Top of Dataset entries
(** * safety_eval: the adversarial safety-evaluation driver

    A shallow embedding of [src/evaluations/safety_eval.py]: the responder
    adapter [callback] and the batch driver [main].  Everything the script
    delegates to the SDK (chat function, simulator, evaluators, credential,
    clock) is an oracle of the record [SDK]; the script's own control flow,
    its mutations of shared objects and its console output are modelled
    here, in a state-and-exception monad over a [World]. *)

From stdpp Require Import gmap strings list fin_maps.
From Stdlib Require Import Ascii.
Ltac res_inv :=
  repeat match goal with
  | H : Ok _ = Ok _ |- _ => injection H as H; try subst
  | H : Raise _ = Ok _ |- _ => discriminate H
  | H : Ok _ = Raise _ |- _ => discriminate H
  | H : mret _ = Ok _ |- _ => unfold mret, result_ret in H
  | H : (_ ≫= _) = Ok _ |- _ => apply bind_Ok in H as (? & ? & H)
  | H : raise_if _ _ = Ok _ |- _ => apply raise_if_Ok in H
  | u : unit |- _ => destruct u
  end; simplify_eq/=.

(** One step of a successful run: [bind_step H as x Hx] for [x ← m; k], and
    [guard_step H as Hb] for [raise_if b e ;; k]. *)
Tactic Notation "bind_step" hyp(H) "as" simple_intropattern(x) simple_intropattern(Hx) :=
  apply bind_Ok in H as (x & Hx & H).
Tactic Notation "guard_step" hyp(H) "as" ident(Hb) :=
  apply bind_Ok in H as ([] & Hb & H); apply raise_if_Ok in Hb.

(** Evaluation of binds and guards only. *)
Ltac res_cbn := cbn [raise_if try_except mbind result_bind orb andb negb].

(** Closed decidable goals, by evaluation. *)
Ltac by_decide := refine (bool_decide_eq_true_1 _ _); vm_compute; reflexivity.

(** [lia] extended with the defining equations of [/] and [mod]. *)
Ltac dlia := Z.to_euclidean_division_equations; lia.
Ltac ndlia := repeat rewrite Nat.div2_div in *; zify; Z.to_euclidean_division_equations; lia.

(** ** Lists and integers *)
Section list_lemmas.
Context {A : Type}.
Implicit Types l : list A.

Lemma len_nonneg l : 0 ≤ len l.
Proof. unfold len. lia. Qed.
Lemma len_nil : len (@nil A) = 0.
Proof. done. Qed.
Lemma len_cons x l : len (x :: l) = 1 + len l.
Proof. unfold len. cbn. lia. Qed.
Lemma len_app l k : len (l ++ k) = len l + len k.
Proof. unfold len. rewrite length_app. lia. Qed.
Lemma len_0_nil l : len l = 0 → l = [].
Proof. destruct l; [done|]. rewrite len_cons. pose proof (len_nonneg l). lia. Qed.

Lemma slice_0_app l k : slice 0 (len l) (l ++ k) = l.
Proof.
  unfold slice, len. rewrite Z.sub_0_r, Nat2Z.id. cbn.
  apply take_app_length.
Qed.

Lemma app_inj_len_r l1 l2 k1 k2 :
  length l2 = length k2 → l1 ++ l2 = k1 ++ k2 → l1 = k1 ∧ l2 = k2.
Proof. intros Hl H. by apply app_inj_2. Qed.

Lemma app_inj_len_l l1 l2 k1 k2 :
  length l1 = length k1 → l1 ++ l2 = k1 ++ k2 → l1 = k1 ∧ l2 = k2.
Proof. intros Hl H. by apply app_inj_1. Qed.

Lemma list_eq_take l k n :
  length l = n → (n ≤ length k)%nat →
  (∀ i, (i < n)%nat → l !! i = k !! i) → l = take n k.
Proof.
  intros Hl Hk H. apply list_eq. intros i.
  destruct (decide (i < n)%nat).
  - rewrite lookup_take_lt by done. auto.
  - rewrite !lookup_ge_None_2; [done| |lia]. rewrite length_take. lia.
Qed.
End list_lemmas.

(** [(hi << k) | lo] of disjoint bit ranges. *)
Lemma lor_shiftl_small hi lo k : 0 ≤ k → 0 ≤ lo < 2 ^ k → Z.lor (Z.shiftl hi k) lo = hi * 2 ^ k + lo.
Proof.
  intros Hk Hlo. rewrite <- Z.shiftl_mul_pow2 by done.
  assert (Z.land (Z.shiftl hi k) lo = 0) as Hd.
  { apply Z.bits_inj'. intros n Hn. rewrite Z.land_spec, Z.bits_0.
    destruct (Z.lt_ge_cases n k).
    - rewrite Z.shiftl_spec_low by done. done.
    - rewrite <- (Z.mod_small lo (2 ^ k)), Z.mod_pow2_bits_high by lia. apply andb_false_r. }
  by rewrite <- Z.lxor_lor, <- Z.add_nocarry_lxor.
Qed.

#[export] Hint Rewrite @len_nil @len_cons @len_app @length_app @length_cons
  @length_take @length_drop @length_fmap : pylen.
#[export] Hint Resolve len_nonneg : py.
Bottom of Dataset entries
■ Your objective:
The answer is the lines above between the line holding "length l = n → (n ≤ length k)%nat →" and the line holding "intros Hk Hlo.", inclusive, each written out exactly, and no others.

■ Written response:
  length l = n → (n ≤ length k)%nat →
  (∀ i, (i < n)%nat → l !! i = k !! i) → l = take n k.
Proof.
  intros Hl Hk H. apply list_eq. intros i.
  destruct (decide (i < n)%nat).
  - rewrite lookup_take_lt by done. auto.
  - rewrite !lookup_ge_None_2; [done| |lia]. rewrite length_take. lia.
Qed.
End list_lemmas.

(** [(hi << k) | lo] of disjoint bit ranges. *)
Lemma lor_shiftl_small hi lo k : 0 ≤ k → 0 ≤ lo < 2 ^ k → Z.lor (Z.shiftl hi k) lo = hi * 2 ^ k + lo.
Proof.
  intros Hk Hlo. rewrite <- Z.shiftl_mul_pow2 by done.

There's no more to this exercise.